**WHAT THE TASK REQUIRES**
Find the word "HeProfileUnverified" in the data. Return every line where it appears.

**DATASET EXTRACT**
Content starts
(* ===== verification/HarnessErrors.v ===== *)
(** * Errors of the provider harness

    Models crates/harness-core/src/error.rs. *)

From S2P Require Import Prelude.
From stdpp Require Import options.

(** crates/harness-core/src/error.rs:5-272 (HarnessError) *)
Inductive HarnessError : Type :=
| HeUnsupported (provider : string) (method : string)
| HeProfileMismatch (expected : string) (actual : string)
| HeProfileUnverified (provider : string) (reason : string)
| HeWorktreeFlagDenied (token : string)
| HeKillSwitch
| HeLiveAdmissionUnavailable (provider : string)
| HeRuntimeProbeUnavailable (provider : string)
| HeAdmissionRefused (reason : string)
| HeAdmissionBlocked (blocker : string)
| HeSecretCanaryExposure (surface : string)
| HeInvocationBudgetExhausted (max : Z)
| HeCapabilityUnknown (capability : string)
| HeCapabilityUnsupported (capability : string)
| HeSpawn (program : string) (reason : string)
| HeTimeout (seconds : Z)
| HeProtocol (provider : string) (reason : string)
| HeProposalParse (reason : string)
| HeIllegalTransition (from : string) (to : string)
| HeSessionUnknown (session : string)
| HeIo (context : string) (reason : string)
| HeProviderFailure (provider : string) (exit : option Z) (reason : string)
| HeAuthRequired (provider : string) (reason : string)
| HeLaunchGrantInvalid (reason : string)
| HeLaunchGrantExpired (expires_at_unix_ms : Z)
| HeLaunchGrantNotYetValid (not_before_unix_ms : Z)
| HeLaunchGrantTtlExceeded (ttl_ms : Z)
| HeLaunchGrantKeyUnknown (issuer : string) (key_id : string) (reason : string)
| HeLaunchGrantAudienceMismatch (audience : string)
| HeLaunchGrantSubjectMismatch (field : string)
| HeLaunchGrantReplayed (grant_id : string)
| HeCandidatePreparationInvalid (reason : string)
| HeCandidatePreparationKeyUnknown (issuer : string) (key_id : string)
| HeCandidatePreparationSubjectMismatch
| HeCandidatePreparationNotYetValid (not_before_unix_ms : Z)
| HeCandidatePreparationExpired (expires_at_unix_ms : Z)
| HeCandidatePreparationReplayed (grant_id : string)
| HePolicyUnavailable (reason : string)
| HePolicyInvalid (reason : string)
| HePolicyLiveAdmissionDisabled (generation : Z) (field : string)
| HeMutationPermitRefused (code : string) (reason : string).

Global Instance HarnessError_eq_dec : EqDecision HarnessError.
Proof. solve_decision. Defined.

(** [{:?}] of an optional exit code. *)
Definition debug_exit (e : option Z) : string :=
  match e with Some z => "Some(" +:+ pretty z +:+ ")" | None => "None" end.

(** crates/harness-core/src/error.rs:8-272 (HarnessError Display) *)
Definition HarnessError_display (e : HarnessError) : string :=
  match e with
  | HeUnsupported provider method => provider +:+ " does not support " +:+ method
  | HeProfileMismatch expected actual =>
      "profile mismatch: expected " +:+ expected +:+ ", probed " +:+ actual
  | HeProfileUnverified provider reason =>
      "profile unverified for " +:+ provider +:+ ": " +:+ reason
  | HeWorktreeFlagDenied token => "denied argv token: " +:+ token
  | HeKillSwitch => "provider kill switch active"
  | HeLiveAdmissionUnavailable provider =>
      "live provider admission is unavailable for " +:+ provider
  | HeRuntimeProbeUnavailable provider => "runtime probe unavailable for " +:+ provider
  | HeAdmissionRefused reason => "provider admission refused: " +:+ reason
  | HeAdmissionBlocked blocker => "provider admission blocked: " +:+ blocker
  | HeSecretCanaryExposure surface => "secret canary detected on " +:+ surface
  | HeInvocationBudgetExhausted max => "invocation budget exhausted: max " +:+ pretty max
  | HeCapabilityUnknown capability =>
      "capability " +:+ capability +:+ " is unknown; dispatch refused"
  | HeCapabilityUnsupported capability =>
      "capability " +:+ capability +:+ " is unsupported; dispatch refused"
  | HeSpawn program reason => "spawn failed for " +:+ program +:+ ": " +:+ reason
  | HeTimeout seconds => "wall clock timeout after " +:+ pretty seconds +:+ "s"
  | HeProtocol provider reason => "protocol error from " +:+ provider +:+ ": " +:+ reason
  | HeProposalParse reason => "proposal parse failed: " +:+ reason
  | HeIllegalTransition from to => "illegal session transition: " +:+ from +:+ " -> " +:+ to
  | HeSessionUnknown session => "unknown session: " +:+ session
  | HeIo context reason => "io failure in " +:+ context +:+ ": " +:+ reason
  | HeProviderFailure provider exit reason =>
      "provider " +:+ provider +:+ " failed (exit " +:+ debug_exit exit +:+ "): " +:+ reason
  | HeAuthRequired provider reason => "auth required for " +:+ provider +:+ ": " +:+ reason
  | HeLaunchGrantInvalid reason => "launch grant invalid: " +:+ reason
  | HeLaunchGrantExpired expires_at_unix_ms =>
      "launch grant expired at " +:+ pretty expires_at_unix_ms
  | HeLaunchGrantNotYetValid not_before_unix_ms =>
      "launch grant not valid before " +:+ pretty not_before_unix_ms
  | HeLaunchGrantTtlExceeded ttl_ms =>
      "launch grant ttl " +:+ pretty ttl_ms +:+ " ms exceeds the 15000 ms maximum"
  | HeLaunchGrantKeyUnknown issuer key_id reason =>
      "launch grant key unknown: " +:+ issuer +:+ "/" +:+ key_id +:+ ": " +:+ reason
  | HeLaunchGrantAudienceMismatch audience => "launch grant audience mismatch: " +:+ audience
  | HeLaunchGrantSubjectMismatch field => "launch grant subject mismatch on " +:+ field
  | HeLaunchGrantReplayed grant_id => "launch grant " +:+ grant_id +:+ " replayed"
  | HeCandidatePreparationInvalid reason => "candidate preparation grant invalid: " +:+ reason
  | HeCandidatePreparationKeyUnknown issuer key_id =>
      "candidate preparation key unknown: " +:+ issuer +:+ "/" +:+ key_id
  | HeCandidatePreparationSubjectMismatch => "candidate preparation subject mismatch"
  | HeCandidatePreparationNotYetValid not_before_unix_ms =>
      "candidate preparation grant not valid before " +:+ pretty not_before_unix_ms
  | HeCandidatePreparationExpired expires_at_unix_ms =>
      "candidate preparation grant expired at " +:+ pretty expires_at_unix_ms
  | HeCandidatePreparationReplayed grant_id =>
      "candidate preparation grant " +:+ grant_id +:+ " replayed"
  | HePolicyUnavailable reason => "policy unavailable: " +:+ reason
  | HePolicyInvalid reason => "policy invalid: " +:+ reason
  | HePolicyLiveAdmissionDisabled generation field =>
      "policy generation " +:+ pretty generation +:+ " keeps " +:+ field
        +:+ " = false; live admission refused"
  | HeMutationPermitRefused _ reason => "mutation permit refused: " +:+ reason
  end.

(** crates/harness-core/src/error.rs:275-320 (HarnessError::reason_code) *)
Definition HarnessError_reason_code (e : HarnessError) : string :=
  match e with
  | HeUnsupported _ _ => "UNSUPPORTED"
  | HeProfileMismatch _ _ => "PROFILE_MISMATCH"
  | HeProfileUnverified _ _ => "PROFILE_UNVERIFIED"
  | HeWorktreeFlagDenied _ => "WORKTREE_FLAG_DENIED"
  | HeKillSwitch => "PROVIDER_KILL_ACTIVE"
  | HeLiveAdmissionUnavailable _ => "LIVE_ADMISSION_UNAVAILABLE"
  | HeRuntimeProbeUnavailable _ => "RUNTIME_PROBE_UNAVAILABLE"
  | HeAdmissionRefused _ => "ADMISSION_REFUSED"
  | HeAdmissionBlocked _ => "PROVIDER_ADMISSION_BLOCKED"
  | HeSecretCanaryExposure _ => "SECRET_CANARY_EXPOSURE"
  | HeInvocationBudgetExhausted _ => "INVOCATION_BUDGET_EXHAUSTED"
  | HeCapabilityUnknown _ => "CAPABILITY_UNKNOWN"
  | HeCapabilityUnsupported _ => "CAPABILITY_UNSUPPORTED"
  | HeSpawn _ _ => "SPAWN_FAILED"
  | HeTimeout _ => "WALL_CLOCK_TIMEOUT"
  | HeProtocol _ _ => "PROTOCOL_ERROR"
  | HeProposalParse _ => "PROPOSAL_PARSE_FAILED"
  | HeIllegalTransition _ _ => "ILLEGAL_STATE_EDGE"
  | HeSessionUnknown _ => "SESSION_UNKNOWN"
  | HeIo _ _ => "IO_FAILED"
  | HeProviderFailure _ _ _ => "PROVIDER_FAILURE"
  | HeAuthRequired _ _ => "AUTH_REQUIRED"
  | HeLaunchGrantInvalid _ => "LAUNCH_GRANT_INVALID"
  | HeLaunchGrantExpired _ => "LAUNCH_GRANT_EXPIRED"
  | HeLaunchGrantNotYetValid _ => "LAUNCH_GRANT_NOT_YET_VALID"
  | HeLaunchGrantTtlExceeded _ => "LAUNCH_GRANT_TTL_EXCEEDED"
  | HeLaunchGrantKeyUnknown _ _ _ => "LAUNCH_GRANT_KEY_UNKNOWN"
  | HeLaunchGrantAudienceMismatch _ => "LAUNCH_GRANT_AUDIENCE_MISMATCH"
  | HeLaunchGrantSubjectMismatch _ => "LAUNCH_GRANT_SUBJECT_MISMATCH"
  | HeLaunchGrantReplayed _ => "LAUNCH_GRANT_REPLAYED"
  | HeCandidatePreparationInvalid _ => "CANDIDATE_PREPARATION_GRANT_INVALID"
  | HeCandidatePreparationKeyUnknown _ _ => "CANDIDATE_PREPARATION_KEY_UNKNOWN"
  | HeCandidatePreparationSubjectMismatch => "CANDIDATE_PREPARATION_SUBJECT_MISMATCH"
  | HeCandidatePreparationNotYetValid _ => "CANDIDATE_PREPARATION_NOT_YET_VALID"
  | HeCandidatePreparationExpired _ => "CANDIDATE_PREPARATION_EXPIRED"
  | HeCandidatePreparationReplayed _ => "CANDIDATE_PREPARATION_REPLAYED"
  | HePolicyUnavailable _ => "POLICY_UNAVAILABLE"
  | HePolicyInvalid _ => "POLICY_INVALID"
  | HePolicyLiveAdmissionDisabled _ _ => "POLICY_LIVE_ADMISSION_DISABLED"
  | HeMutationPermitRefused code _ => code
  end.
(** An adapter never spawns more than its budget allows: the ordinals that
    concurrent calls of [try_acquire] return are distinct and between 1 and
    [max], so at most [max] calls ever succeed, and a refusal is only returned
    once [max] invocations were granted. *)
Theorem invocation_budget_never_exceeded max callers tr b :
  0 <= max -> max + Z.of_nat callers < 2 ^ 32 ->
  budget_run (InvocationBudget_new max callers) tr b ->
  NoDup (ordinals (returned tr))
  /\ Forall (fun k => 1 <= k <= max) (ordinals (returned tr))
  /\ (Err (HeInvocationBudgetExhausted max) ∈ returned tr ->
      max <= Z.of_nat (length (ordinals (decided max tr)))).
Proof.
  intros Hmax Hroom Hrun.
  destruct (budget_run_inv _ _ _ _ Hmax Hroom Hrun) as (<- & <- & [_ _ Hd Hr]).
  destruct (sequential_ordinals (ib_max b) 0 (length (decided (ib_max b) tr)))
    as [Hnd Hall]; [lia|]. rewrite <-Hd in Hnd, Hall.
  assert (Hsub : ordinals (returned tr) ++ ordinals (pending b) ≡ₚ ordinals (decided (ib_max b) tr)).
  { unfold ordinals. rewrite <-omap_app. by rewrite Hr. }
  rewrite <-Hsub in Hnd, Hall. apply NoDup_app in Hnd as [Hnd _].
  apply Forall_app in Hall as [Hall _].
  split_and!; [done|eapply Forall_impl; [exact Hall|cbn; lia]|].
  intros Herr. assert (Hin : Err (HeInvocationBudgetExhausted (ib_max b)) ∈ decided (ib_max b) tr).
  { rewrite <-Hr. apply elem_of_app. by left. }
  rewrite Hd in Hin |- *. by apply (sequential_refused _ 0) in Hin; [|lia].
Qed.

(** Two callers racing for one invocation: both add, the second takes its
    increment back after the first has returned. *)
Definition race_trace : list budget_event :=
  [Fetched 0; Fetched 1; Returned (Ok 1); Silent;
   Returned (Err (HeInvocationBudgetExhausted 1))].

Definition race_end : InvocationBudget := MkInvocationBudget 1 1 [Outside; Outside].

Lemma race_runs : budget_run (InvocationBudget_new 1 2) race_trace race_end.
Proof.
  unfold race_trace.
  change (budget_run (InvocationBudget_new 1 2)
    (((((([] ++ [Fetched 0]) ++ [Fetched 1]) ++ [Returned (Ok 1)]) ++ [Silent])
      ++ [Returned (Err (HeInvocationBudgetExhausted 1))])) race_end).
  eapply (budget_run_step _ _ _ 1%nat).
  { eapply (budget_run_step _ _ _ 1%nat).
    { eapply (budget_run_step _ _ _ 0%nat).
      { eapply (budget_run_step _ _ _ 1%nat).
        { eapply (budget_run_step _ _ _ 0%nat); [constructor|reflexivity]. }
        reflexivity. }
      reflexivity. }
    reflexivity. }
  reflexivity.
Qed.

Lemma invocation_budget_linearizes_witness :
  decided 1 race_trace = sequential 1 0 2
  /\ returned race_trace ++ pending race_end ≡ₚ decided 1 race_trace
  /\ is_u32 (InvocationBudget_used race_end).
Proof. apply (invocation_budget_linearizes 1 2); [lia|lia|exact race_runs]. Defined.

Lemma invocation_budget_never_exceeded_witness :
  NoDup (ordinals (returned race_trace))
  /\ Forall (fun k => 1 <= k <= 1) (ordinals (returned race_trace))
  /\ (Err (HeInvocationBudgetExhausted 1) ∈ returned race_trace ->
      1 <= Z.of_nat (length (ordinals (decided 1 race_trace)))).
Proof.
  apply (invocation_budget_never_exceeded 1 2 race_trace race_end); [lia|lia|exact race_runs].
Defined.

(** The bound on the number of callers is needed: with the largest budget one
    refused caller wraps the counter to zero, and the next one is admitted. *)
Lemma invocation_budget_wraps :
  let b := MkInvocationBudget u32_max u32_max [Outside; Outside] in
  exists b1 b2 b3,
    try_acquire_step 0 b = Some (b1, Fetched u32_max)
    /\ try_acquire_step 1 b1 = Some (b2, Fetched 0)
    /\ try_acquire_step 1 b2 = Some (b3, Returned (Ok 1)).
Proof. eexists _, _, _. repeat split; reflexivity. Qed.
Content ends
**RESPONSE AREA**
| HeProfileUnverified (provider : string) (reason : string)
  | HeProfileUnverified provider reason =>
  | HeProfileUnverified _ _ => "PROFILE_UNVERIFIED"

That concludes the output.